Inadequate investment affects HIV-AIDS targets — Dr Atuahene

The nation stands the risk of not achieving the HIV-AIDS target by 2030 due to inadequate investment in the proven strategies, the Director-General of the Ghana AIDS Commission, Dr Kyeremeh Atuahene, has said.

“In fact, Ghana is way behind the 2020 target of 90-90-90. Between 2019 and 2022, the country was only able to progress by less than 10 percentage points, and at the current rate of progress, we are unlikely to achieve the 90-90-90 targets by 2030, by which time we should rather achieve the global target of 98-98-98 and end AIDS,” he added.

The D-G said the HIV pandemic control remained unachieved in three project regions and the country as a whole.

The regions are Western, Western North and Ahafo.

Dr Atuahene was speaking at a USAID “Strengthening the care continuum project” at its closeout meeting in Takoradi in the Western Region.

The programme was attended by health managers from the three regions who discussed interventions, strategies and achievements in the areas of care identification, active linkage to treatment and optimisation, among others.

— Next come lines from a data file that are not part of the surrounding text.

(** X21.  The voter returns a new array.  In the store, when the
    locations it is given hold masks, matrices and a grid, the voter
    only adds objects to the store, and its outcome is that of the
    function on the values: the same error, or a location that did not
    exist before the call, hence none of its inputs, which holds the
    matrix of votes. *)
Theorem voter_returns_a_new_array {F : Type} `{Float64 F}
    (s : list (Ref.obj F)) (lmasks lppms : list Ref.loc) (lv : Ref.loc)
    (masks : list (matrix Z)) (ppms : list (matrix F)) (points : matrix F) :
  holds_ints s lmasks masks -> holds_floats s lppms ppms ->
  s !! lv = Some (Ref.OFloat points) ->
  exists t,
    let run := Ref.get_voxel_points_projection_is_in_images_mask lmasks lppms lv s in
    run.2 = s ++ t /\
    match get_voxel_points_projection_is_in_images_mask masks ppms points with
    | Ok votes =>
        exists l, run.1 = Ok l /\ (length s <= l)%nat /\
                  (s ++ t) !! l = Some (Ref.OInt votes)
    | Raise e => run.1 = Raise e
    end.
Proof.
  intros Hmasks Hppms Hlv.
  destruct (ref_voter_adequate s lmasks lppms lv masks ppms points Hmasks Hppms Hlv)
    as (t & Hrun & Hres).
  exists t. cbv zeta in *. split; [exact Hrun|].
  destruct (get_voxel_points_projection_is_in_images_mask masks ppms points)
    as [votes|e]; [|exact Hres].
  destruct Hres as (l & Hl & Hlook). exists l. split; [exact Hl|]. split; [|exact Hlook].
  destruct (framed_voter (length s) lmasks lppms lv s (le_n _)) as (_ & _ & Hfresh).
  by apply Hfresh.
Qed.

Lemma voter_returns_a_new_array_witness :
  exists t,
    let s := [Ref.OFloat (qmat sample_ppm); Ref.OInt sample_mask;
              Ref.OFloat (qmat sample_points)] in
    let run := Ref.get_voxel_points_projection_is_in_images_mask
                 [1; 1]%nat [0; 0]%nat 2%nat s in
    run.2 = s ++ t /\
    match get_voxel_points_projection_is_in_images_mask
            [sample_mask; sample_mask] [qmat sample_ppm; qmat sample_ppm]
            (qmat sample_points) with
    | Ok votes =>
        exists l, run.1 = Ok l /\ (length s <= l)%nat /\
                  (s ++ t) !! l = Some (Ref.OInt votes)
    | Raise e => run.1 = Raise e
    end.
Proof.
  apply (voter_returns_a_new_array
           [Ref.OFloat (qmat sample_ppm); Ref.OInt sample_mask;
            Ref.OFloat (qmat sample_points)]
           [1; 1]%nat [0; 0]%nat 2%nat
           [sample_mask; sample_mask] [qmat sample_ppm; qmat sample_ppm]
           (qmat sample_points)).
  - repeat constructor.
  - repeat constructor.
  - reflexivity.
Defined.
(** * dxf2gcode: the DXF to G-code converter of [src/dxf2gcode.py]

    A shallow embedding of class [DXFToGcode] and the properties of the
    command sequences it produces.

    Modelling choices.
    - Python floats are idealised as real numbers ([R]); comparisons are the
      decidable comparisons of [R].
    - [self.gcode] is a list of lines.  A line is kept as the f-string that
      builds it: the template is the constructor, the interpolated values are
      its arguments (the [.3f] rendering is left to the printer).
    - A Python exception is a [Raise] result; [process_dxf] catches the ones
      of [ezdxf.readfile] only, as the source does.
    - [ezdxf]'s [Vec2] is not part of the repository; the handful of methods
      the converter calls are modelled after its reference implementation.
      So is [LWPolyline.points], which ezdxf defines as a context manager.
    - [main] is a function of the parsed arguments and of the files it can
      see: which paths exist, can be opened for reading or for writing, and
      what they hold; the file it writes is kept as its list of lines.
    The development closes with [parse_document_url] of [src/deploy.py]. *)

From Stdlib Require Import Reals Lra Lia ZArith String Bool Arith List.
From Stdlib Require Import Classical_Prop Ascii.
Import ListNotations.
Open Scope R_scope.

(** ** Results of fallible code *)

Inductive exn : Type :=
| ZeroDivisionError
| IndexError
| TypeError
| IOError
| DXFStructureError.

Inductive result (A : Type) : Type :=
| Ok (a : A)
| Raise (e : exn).
Arguments Ok {A} a.
Arguments Raise {A} e.

Definition bind {A B : Type} (r : result A) (k : A -> result B) : result B :=
  match r with
  | Ok a => k a
  | Raise e => Raise e
  end.

Notation "x <- r ;; k" := (bind r (fun x => k))
  (at level 61, r at next level, right associativity).

(** Python's [a / b] on floats. *)
Definition pydiv (a b : R) : result R :=
  if Req_EM_T b 0 then Raise ZeroDivisionError else Ok (a / b).

(** ** ezdxf.math.Vec2 *)

Module Vec2.

Record t : Type := mk { x : R; y : R }.

Definition add (a b : t) : t := mk (x a + x b) (y a + y b).
Definition sub (a b : t) : t := mk (x a - x b) (y a - y b).
Definition mul (a : t) (k : R) : t := mk (x a * k) (y a * k).
(** [v / 2]: multiplication by the reciprocal of a non-zero literal. *)
Definition half (a : t) : t := mk (x a / 2) (y a / 2).
Definition magnitude (a : t) : R := sqrt (x a * x a + y a * y a).
Definition distance (a b : t) : R := magnitude (sub a b).
(** [orthogonal(ccw=True)] *)
Definition orthogonal (a : t) : t := mk (- y a) (x a).
(** [normalize()] is [self * (1.0 / self.magnitude)]. *)
Definition normalize (a : t) : result t :=
  k <- pydiv 1 (magnitude a) ;; Ok (mul a k).

End Vec2.

Abbreviation vec := Vec2.t.
Notation "'V(' a ',' b ')'" := (Vec2.mk a b) (at level 0).
Lemma casesInRange_connections st :
  casesInRange st →
  Forall (connectionInRange (marked st)) (reachable (connectionsOf st)).
Proof.
  intros Hrange. apply Forall_forall. intros [j choiceIndices] Hin.
  apply elem_of_reachable in Hin as [-> Hne].
  unfold casesInRange in Hrange. rewrite Forall_forall in Hrange.
  split; cbn.
  - destruct (choicesOf _ _ j) as [|i l] eqn:Hof; [done|].
    assert (i ∈ choicesOf (buildConvergenceMap st)
                  (length (Inputs.choiceNodes st)) j) as Hi
      by (rewrite Hof; left).
    apply elem_of_choicesOf in Hi as [Hi <-].
    rewrite length_imap. apply Hrange, elem_of_seq. lia.
  - apply Forall_forall. by intros i [Hi _]%elem_of_choicesOf.
Qed.

(** ** The edges of the convergence-aware layout *)

Lemma connectionInRange_lengths st st' connection :
  length (Inputs.choiceNodes st') = length (Inputs.choiceNodes st) →
  length (Inputs.branchNodes st') = length (Inputs.branchNodes st) →
  connectionInRange st connection → connectionInRange st' connection.
Proof. unfold connectionInRange. by intros -> ->. Qed.

Lemma concat_fmap_flat_map {A B : Type} (f : A → list B) (l : list A) :
  concat (f <$> l) = flat_map f l.
Proof. induction l as [|a l IH]; [done|]. cbn. by rewrite IH. Qed.

Lemma groupEdges_list st baseline connection :
  connectionInRange st connection →
  groupEdges st baseline connection
  = Normal (groupEdgeList st baseline connection).
Proof.
  destruct connection as [caseIdx choiceIndices]. intros [Hcase Hchoices].
  cbn in Hcase, Hchoices. rewrite Forall_forall in Hchoices.
  unfold groupEdges, groupEdgeList. cbn [fst snd].
  set (converged := bool_decide (1 < length choiceIndices)%nat).
  rewrite (mapM_Normal _
             (λ i, choiceEdges baseline converged
                     (Inputs.choiceNodes st !!! i))); last first.
  { intros i Hi.
    by rewrite (list_lookup_lookup_total_lt (Inputs.choiceNodes st) i)
      by auto. }
  cbn [mbind Completion_bind]. rewrite concat_fmap_flat_map.
  destruct converged eqn:Hconverged; [|done].
  apply bool_decide_eq_true in Hconverged.
  rewrite (list_lookup_lookup_total_lt (Inputs.branchNodes st) caseIdx)
    by done.
  cbn [mbind Completion_bind defined].
  assert (∀ k, (k < length choiceIndices)%nat →
            choiceIndices !! k ≫= (Inputs.choiceNodes st !!.)
            = Some (Inputs.choiceNodes st !!! (choiceIndices !!! k)))
    as Hnth.
  { intros k Hk.
    rewrite (list_lookup_lookup_total_lt choiceIndices k) by done. cbn.
    apply list_lookup_lookup_total_lt, Hchoices.
    by apply list_elem_of_lookup_total_2. }
  rewrite !Hnth by lia. done.
Qed.

Lemma buildConvergenceMap_no_choices st :
  Inputs.choiceNodes st = [] → buildConvergenceMap st = ∅.
Proof. unfold buildConvergenceMap. by intros ->. Qed.

Lemma converging_has_choices st :
  size (buildConvergenceMap st) ≠ 0%nat → Inputs.choiceNodes st ≠ [].
Proof.
  intros Hsize Hnil. apply Hsize.
  by rewrite buildConvergenceMap_no_choices, map_size_empty.
Qed.

Lemma convergenceEdges_list st q reachableConnections :
  Inputs.questionNode st = Some q →
  Inputs.choiceNodes st ≠ [] →
  Forall (connectionInRange st) reachableConnections →
  convergenceEdges st reachableConnections
  = Normal (convergenceEdgeList st q reachableConnections).
Proof.
  intros Hq Hchoices Hrange. unfold convergenceEdges. rewrite Hq.
  cbn [mbind Completion_bind defined].
  assert (0 < length (Inputs.choiceNodes st))%nat as Hlen.
  { destruct (Inputs.choiceNodes st); [done|cbn; lia]. }
  rewrite !(list_lookup_lookup_total_lt (Inputs.choiceNodes st)) by lia.
  cbn [mbind Completion_bind defined].
  rewrite (mapM_Normal _ (groupEdgeList st (bottomY q + BranchIntervalY))).
  - cbn [mbind Completion_bind]. by rewrite concat_fmap_flat_map.
  - intros c Hc. apply groupEdges_list.
    rewrite Forall_forall in Hrange. auto.
Qed.

(** ** The convergence-aware layout as a whole *)

Lemma questionLayouter_choice st q :
  Inputs.questionNode st = Some q →
  Data.type (GraphNode.data q) = Some QuestionType.choice →
  questionLayouter st = questionLayouterBranchingWithConvergence st.
Proof.
  intros Hq Htype. unfold questionLayouter. rewrite Hq. cbn zeta.
  by rewrite decide_True.
Qed.

Lemma convergence_unfold st q :
  Inputs.questionNode st = Some q →
  size (buildConvergenceMap st) ≠ 0%nat →
  questionLayouterBranchingWithConvergence st
  = match convergenceCoord (marked st) (reachable (connectionsOf st)) with
    | Throw e => (Throw e, marked st)
    | Normal root =>
        let st2 := GraphCoord.moveCoordTo root 0 0 (marked st) in
        (edges ← convergenceEdges st2 (reachable (connectionsOf st));
         mret (GraphLayout.mk (GraphCoord.boundary root) (fullNodeMap st2)
                 edges []),
         st2)
    end.
Proof.
  intros Hq Hsize. unfold questionLayouterBranchingWithConvergence.
  rewrite Hq, decide_False; last first.
  { pose proof (converging_has_branches st Hsize).
    by destruct (Inputs.branchNodes st). }
  cbn zeta. by rewrite decide_False.
Qed.

(** What the convergence-aware layout returns when every case has a branch
    node, spelt out. *)
Lemma questionLayouter_converging_returns st q :
  Inputs.questionNode st = Some q →
  Data.type (GraphNode.data q) = Some QuestionType.choice →
  size (buildConvergenceMap st) ≠ 0%nat →
  casesInRange st →
  let reachableConnections := reachable (connectionsOf st) in
  let root :=
    rootCoord q (convergenceContent (marked st) reachableConnections) in
  let st' := GraphCoord.moveCoordTo root 0 0 (marked st) in
  questionLayouter st
  = (Normal
       (GraphLayout.mk (GraphCoord.boundary root) (fullNodeMap st')
          (convergenceEdgeList st' (GraphCoord.place root 0 0 QuestionRef q)
             reachableConnections)
          []),
     st').
Proof.
  intros Hq Htype Hsize Hrange. cbn zeta.
  rewrite (questionLayouter_choice st q), (convergence_unfold st q) by done.
  pose proof (casesInRange_connections st Hrange) as Hconn.
  rewrite (convergenceCoord_rootCoord (marked st) q) by done.
  cbn zeta.
  set (root := rootCoord q _).
  rewrite (convergenceEdges_list _ (GraphCoord.place root 0 0 QuestionRef q)).
  - done.
  - cbn. by rewrite Hq.
  - cbn [GraphCoord.moveCoordTo Inputs.choiceNodes marked markHidden].
    intros Hnil%(f_equal length). rewrite length_imap in Hnil.
    apply (converging_has_choices st Hsize).
    by destruct (Inputs.choiceNodes st).
  - eapply Forall_impl; [exact Hconn|].
    intros c. apply connectionInRange_lengths.
    + apply moveCoordTo_choices_length.
    + apply moveCoordTo_branches_length.
Qed.

(** ** The nodes of a composed tree *)

Lemma refs_translate dx dy c : (GraphCoord.translate dx dy c).*1 = refs c.
Proof.
  unfold GraphCoord.translate, refs. rewrite <-list_fmap_compose.
  by apply list_fmap_ext.
Qed.

Lemma fmap_flat_map {A B C : Type} (g : B → C) (f : A → list B) (l : list A) :
  g <$> flat_map f l = flat_map (λ a, g <$> f a) l.
Proof.
  induction l as [|a l IH]; [done|]. cbn. by rewrite fmap_app, IH.
Qed.

Lemma refs_compose root children :
  refs (GraphCoord.compose root children)
  = refs (GraphCoord.of_element root)
    ++ flat_map (λ ch, refs (GraphCoord.of_element ch.1.1)) children.
Proof.
  unfold refs at 1. cbn [GraphCoord.compose GraphCoord.placed].
  rewrite fmap_app, refs_translate, fmap_flat_map. f_equal.
  apply flat_map_ext. intros ch. apply refs_translate.
Qed.

Lemma refs_row_placed x interval items :
  (GraphCoord.row_placed x interval items).*1
  = flat_map (λ e, refs (GraphCoord.of_element e)) items.
Proof.
  revert x. induction items as [|e items IH]; intros x; [done|].
  cbn. by rewrite fmap_app, refs_translate, IH.
Qed.

Lemma refs_row items interval centred :
  refs (GraphCoord.row uncentredAxisX items interval centred)
  = flat_map (λ e, refs (GraphCoord.of_element e)) items.
Proof. apply refs_row_placed. Qed.

Lemma flat_map_fmap {A B C : Type} (f : B → list C) (g : A → B)
    (l : list A) :
  flat_map f (g <$> l) = flat_map (f ∘ g) l.
Proof. induction l as [|a l IH]; [done|]. cbn. by rewrite IH. Qed.

Lemma flat_map_singleton {A B : Type} (f : A → B) (l : list A) :
  flat_map (λ a, [f a]) l = f <$> l.
Proof. induction l as [|a l IH]; [done|]. cbn. by rewrite IH. Qed.

Lemma refs_choiceRow st choiceIndices :
  refs (choiceRow st choiceIndices) = ChoiceRef <$> choiceIndices.
Proof.
  unfold choiceRow. rewrite refs_row, flat_map_fmap.
  apply flat_map_singleton.
Qed.

Lemma refs_groupCoord st connection :
  refs (groupCoord st connection)
  = (ChoiceRef <$> connection.2) ++ [BranchRef connection.1].
Proof.
  unfold groupCoord. rewrite refs_compose. cbn [GraphCoord.of_element].
  by rewrite refs_choiceRow.
Qed.

Lemma refs_convergenceContent st reachableConnections :
  refs (convergenceContent st reachableConnections)
  = flat_map (λ connection,
                (ChoiceRef <$> connection.2) ++ [BranchRef connection.1])
      reachableConnections.
Proof.
  unfold convergenceContent. rewrite refs_row, !flat_map_fmap.
  apply flat_map_ext. intros c. apply refs_groupCoord.
Qed.
(** X8: the two endpoints agree: when the tag rows have distinct numeric
    ids and the tag [t], whose id is not empty and holds no comma, is
    linked to an item by [GET /tags], then [GET /items?tag=<id of t>]
    returns an item with the id of the link, carrying the tag [t]. *)
Theorem linked_item_found_by_tag
    (items : list GristItem.t) (tags : list GristTag.t)
    (first : Promise.order) (t : GristTag.t) (l : Link.t) :
  NoDup (map GristTag.id tags) → t ∈ tags →
  GristTag.ID2 t ≠ "" → JS.occurrences "," (GristTag.ID2 t) = 0%nat →
  Tag.link (toTag (itemByTag_of items) t) = Some l →
  ∃ response item,
    GET_items {| ItemsQuery.id := None; ItemsQuery.tag := Some (GristTag.ID2 t) |}
      first (Promise.Fulfilled items) (Promise.Fulfilled tags)
    = Promise.Fulfilled response
    ∧ item ∈ response
    ∧ Item.id item = Link.id l
    ∧ Item.tags item = Some [GristTag.ID2 t].
Proof.
  intros Hnd Ht Hne Hcomma Hlink.
  rewrite toTag_link in Hlink. unfold link_of in Hlink.
  destruct (itemByTag_of items !! GristTag.id t) as [itemId|] eqn:Hl;
    [|done].
  destruct (JS.truthy itemId); [|done]. injection Hlink as <-.
  apply itemByTag_of_lookup_Some in Hl as (row & Hrow & Htag & Hid).
  assert (Htags : Item.tags (toItem (tagMap_of tags) row)
                  = Some [GristTag.ID2 t]).
  { unfold toItem. simpl. by rewrite Htag, tagMap_of_lookup_NoDup. }
  eexists. exists (toItem (tagMap_of tags) row).
  split; [apply GET_items_fulfilled|]. split; [|split; [exact Hid|exact Htags]].
  rewrite items_response_criteria. apply elem_of_List_filter. split.
  - by apply (list_elem_of_fmap_2 (toItem (tagMap_of tags))).
  - simpl. apply truthy_nonempty in Hne. rewrite Hne.
    apply tag_criterion_spec. exists (GristTag.ID2 t). rewrite Htags. simpl.
    rewrite (split_no_sep _ _ Hcomma). split; left.
Qed.

Lemma linked_item_found_by_tag_witness :
  ∃ response item,
    GET_items {| ItemsQuery.id := None; ItemsQuery.tag := Some "T1" |}
      Promise.LeftFirst
      (Promise.Fulfilled [row_A; row_B]) (Promise.Fulfilled [row_T1])
    = Promise.Fulfilled response
    ∧ item ∈ response
    ∧ Item.id item = "A"
    ∧ Item.tags item = Some ["T1"].
Proof.
  apply (linked_item_found_by_tag [row_A; row_B] [row_T1] Promise.LeftFirst
           row_T1 {| Link.id := "A"; Link.type := TagType_Item |}).
  - apply NoDup_singleton.
  - left.
  - done.
  - reflexivity.
  - reflexivity.
Defined.

(** X9: with a non-empty [tag] query, [GET /items] returns only items that
    carry exactly one tag: the [ID2] of a tag row, and one of the tokens of
    the query; an item without tag is never returned. *)
Theorem tag_query_returns_tagged_items
    (items : list GristItem.t) (tags : list GristTag.t)
    (qid : option string) (qt : string) (item : Item.t) :
  qt ≠ "" →
  item ∈ items_response {| ItemsQuery.id := qid; ItemsQuery.tag := Some qt |}
           items tags →
  ∃ tag,
    tag ∈ tags
    ∧ Item.tags item = Some [GristTag.ID2 tag]
    ∧ GristTag.ID2 tag ∈ JS.split "," qt.
Proof.
  intros Hq. apply truthy_nonempty in Hq.
  rewrite items_response_criteria, elem_of_List_filter. simpl. rewrite Hq.
  rewrite andb_true_iff, tag_criterion_spec.
  intros (Hin & _ & tg & Htg & Htoken).
  apply list_elem_of_In, in_map_iff in Hin as (row & <- & _).
  unfold toItem in *. simpl in *.
  destruct (tagMap_of tags !! GristItem.Tag row) as [tag|] eqn:Hl; simpl in *.
  - apply list_elem_of_singleton in Htg as ->.
    apply tagMap_of_lookup_Some in Hl as [Htag _]. by exists tag.
  - by apply elem_of_nil in Htg.
Qed.

Lemma tag_query_returns_tagged_items_witness :
  ∃ tag,
    tag ∈ [row_T1]
    ∧ Item.tags (toItem (tagMap_of [row_T1]) row_A)
      = Some [GristTag.ID2 tag]
    ∧ GristTag.ID2 tag ∈ JS.split "," "T0,T1".
Proof.
  apply (tag_query_returns_tagged_items [row_A; row_B] [row_T1] None
           "T0,T1" (toItem (tagMap_of [row_T1]) row_A)); [done|].
  rewrite items_response_criteria. apply elem_of_List_filter.
  split; [left|reflexivity].
Defined.

(** ** The two revisions *)

Lemma map_logged_spec tagMap items :
  Rev1.map_logged tagMap items = (items, map (toItem tagMap) items).
Proof.
  unfold Rev1.map_logged.
  assert (H : ∀ console mapped,
    foldl (λ '(console, mapped) item,
             (console ++ [item], mapped ++ [toItem tagMap item]))
      (console, mapped) items
    = (console ++ items, mapped ++ map (toItem tagMap) items)).
  { induction items as [|item items IH]; intros console mapped; simpl.
    - by rewrite !app_nil_r.
    - by rewrite IH, <- !app_assoc. }
  apply (H [] []).
Qed.

Lemma keep_single_token qid x :
  (∀ q, qid = Some q → JS.occurrences "," q = 0%nat) →
  Rev1.keep {| Rev1.Query.id := qid |} x
  = match qid with
    | Some q => if JS.truthy q then bool_decide (x ∈ JS.split "," q) else true
    | None => true
    end.
Proof.
  intros Hcomma. unfold Rev1.keep. simpl. destruct qid as [q|]; [|done].
  simpl. destruct (JS.truthy q); [|done]. simpl.
  rewrite (split_no_sep _ _ (Hcomma q eq_refl)).
  apply bool_decide_ext. by rewrite list_elem_of_singleton.
Qed.



(** ** How a request settles *)

(** X11: a request is answered exactly when both tables were fetched; on the
    same fetches the two endpoints settle alike, with the same error when
    they fail; and when both fetches fail the error is the one of the fetch
    that failed first. *)
Theorem request_settles_with_fetches
    (qi : ItemsQuery.t) (qt : TagsQuery.t) (first : Promise.order)
    (fetchItems : Promise.t (list GristItem.t))
    (fetchTags : Promise.t (list GristTag.t)) :
  ((∃ response,
      GET_items qi first fetchItems fetchTags = Promise.Fulfilled response)
   ↔ ∃ items tags,
       fetchItems = Promise.Fulfilled items
       ∧ fetchTags = Promise.Fulfilled tags)
  ∧ (∀ e,
       GET_items qi first fetchItems fetchTags = Promise.Rejected e
       ↔ GET_tags qt first fetchItems fetchTags = Promise.Rejected e)
  ∧ (∀ e1 e2,
       fetchItems = Promise.Rejected e1 → fetchTags = Promise.Rejected e2 →
       GET_items qi first fetchItems fetchTags
       = Promise.Rejected
           match first with
           | Promise.LeftFirst => e1
           | Promise.RightFirst => e2
           end).
Proof.
  split; [|split].
  - split.
    + intros [response H].
      destruct fetchItems as [items|e1], fetchTags as [tags|e2].
      * by exists items, tags.
      * discriminate H.
      * discriminate H.
      * destruct first; discriminate H.
    + intros (items & tags & -> & ->). eexists. apply GET_items_fulfilled.
  - intros e.
    destruct fetchItems as [items|e1], fetchTags as [tags|e2];
      try destruct first; split;
      cbv [GET_items GET_tags mbind promise_bind Promise.bind Promise.all];
      intros H; first [discriminate H|by injection H as ->].
  - intros e1 e2 -> ->. by destruct first.
Qed.

Lemma request_settles_with_fetches_witness :
  GET_items {| ItemsQuery.id := None; ItemsQuery.tag := None |}
    Promise.RightFirst (Promise.Rejected "items") (Promise.Rejected "tags")
  = Promise.Rejected "tags".
Proof.
  destruct (request_settles_with_fetches
              {| ItemsQuery.id := None; ItemsQuery.tag := None |}
              {| TagsQuery.id := None |} Promise.RightFirst
              (Promise.Rejected "items") (Promise.Rejected "tags"))
    as (_ & _ & H).
  by apply (H "items" "tags").
Defined.

(** ** More on timestamps *)

Lemma toISOTimestamp_None ts :
  toISOTimestamp ts = None ↔ ts < -8640000000000 ∨ 8640000000000 < ts.
Proof.
  unfold toISOTimestamp, Date.toJSON, Date.valid.
  destruct (Z.leb_spec (Z.abs (ts * 1000)) 8640000000000000) as [H|H].
  - split; [discriminate|lia].
  - split; [lia|done].
Qed.

(** X12: a timestamp further than 8 640 000 000 000 seconds from the epoch
    is outside the range of [Date]: the conversion gives [null], and so
    does the [createdAt] or [updatedAt] of the produced item or tag; any
    other timestamp gives a string. *)
Theorem timestamp_out_of_range
    (tagMap : gmap Z GristTag.t) (itemByTag : gmap Z string)
    (item : GristItem.t) (tag : GristTag.t) (ts : Z) :
  (toISOTimestamp ts = None ↔ ts < -8640000000000 ∨ 8640000000000 < ts)
  ∧ (Item.createdAt (toItem tagMap item) = None
     ↔ GristItem.CreatedAt item < -8640000000000
       ∨ 8640000000000 < GristItem.CreatedAt item)
  ∧ (Item.updatedAt (toItem tagMap item) = None
     ↔ GristItem.UpdatedAt item < -8640000000000
       ∨ 8640000000000 < GristItem.UpdatedAt item)
  ∧ (Tag.createdAt (toTag itemByTag tag) = None
     ↔ GristTag.CreatedAt tag < -8640000000000
       ∨ 8640000000000 < GristTag.CreatedAt tag)
  ∧ (Tag.updatedAt (toTag itemByTag tag) = None
     ↔ GristTag.UpdatedAt tag < -8640000000000
       ∨ 8640000000000 < GristTag.UpdatedAt tag).
Proof. repeat split; apply toISOTimestamp_None. Qed.

Lemma timestamp_out_of_range_witness :
  toISOTimestamp 8640000000001 = None
  ∧ toISOTimestamp 8640000000000 ≠ None.
Proof.
  destruct (timestamp_out_of_range ∅ ∅ row_A row_T1 8640000000001)
    as (H & _).
  destruct (timestamp_out_of_range ∅ ∅ row_A row_T1 8640000000000)
    as (H' & _).
  split; [apply H; lia|]. intros Hnone. apply H' in Hnone. lia.
Defined.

Dr Atuahene expressed concerns over the fact that although many African countries had achieved the 2025 target of 95-95-95, the nation was yet to even achieve the 90-90-90 targets.

“Many factors account for our inability to achieve these targets, it is quite obvious that those countries have enjoyed huge combined resources from Global Fund and PERFAR for more than 20-years.

“The estimated funds available for the national HIV response for the next three years is just 33 per cent of the needed fund for the period,” he said.

Dr Atuahene, however, said that the government was evaluating all available options to address the yawning funding gap, adding that the commission was aggressively embarking on a resource mobilisation drive.

He further said that the commission would continue to explore innovative financing options, including establishing public private partnerships. 


The USAID/Ghana Mission Director, Kimberly Rosen, commended the government for its continued effort to end HIV/AIDS as a public health threat in the country by 2030.

“Over the past four years, PERFAR has supported the government to test more than 46,000 individuals, diagnosed more than 18,000 HIV-positive people and initiated 17,000 antiretroviral therapy courses,” she said.

Ms Rosen said that the US partnership with Ghana had made some impact within the first three years of the implementation of the USAID Care Continuum project which covered about 30,700 people with HIV services.

The Chief of Party, USAID Care Continuum Project, Dr Henry Ajewi-Narh Nagai, said over the past seven years, “we have worked with our collaborators to improve health outcomes in the three beneficiary regions and the country at large”.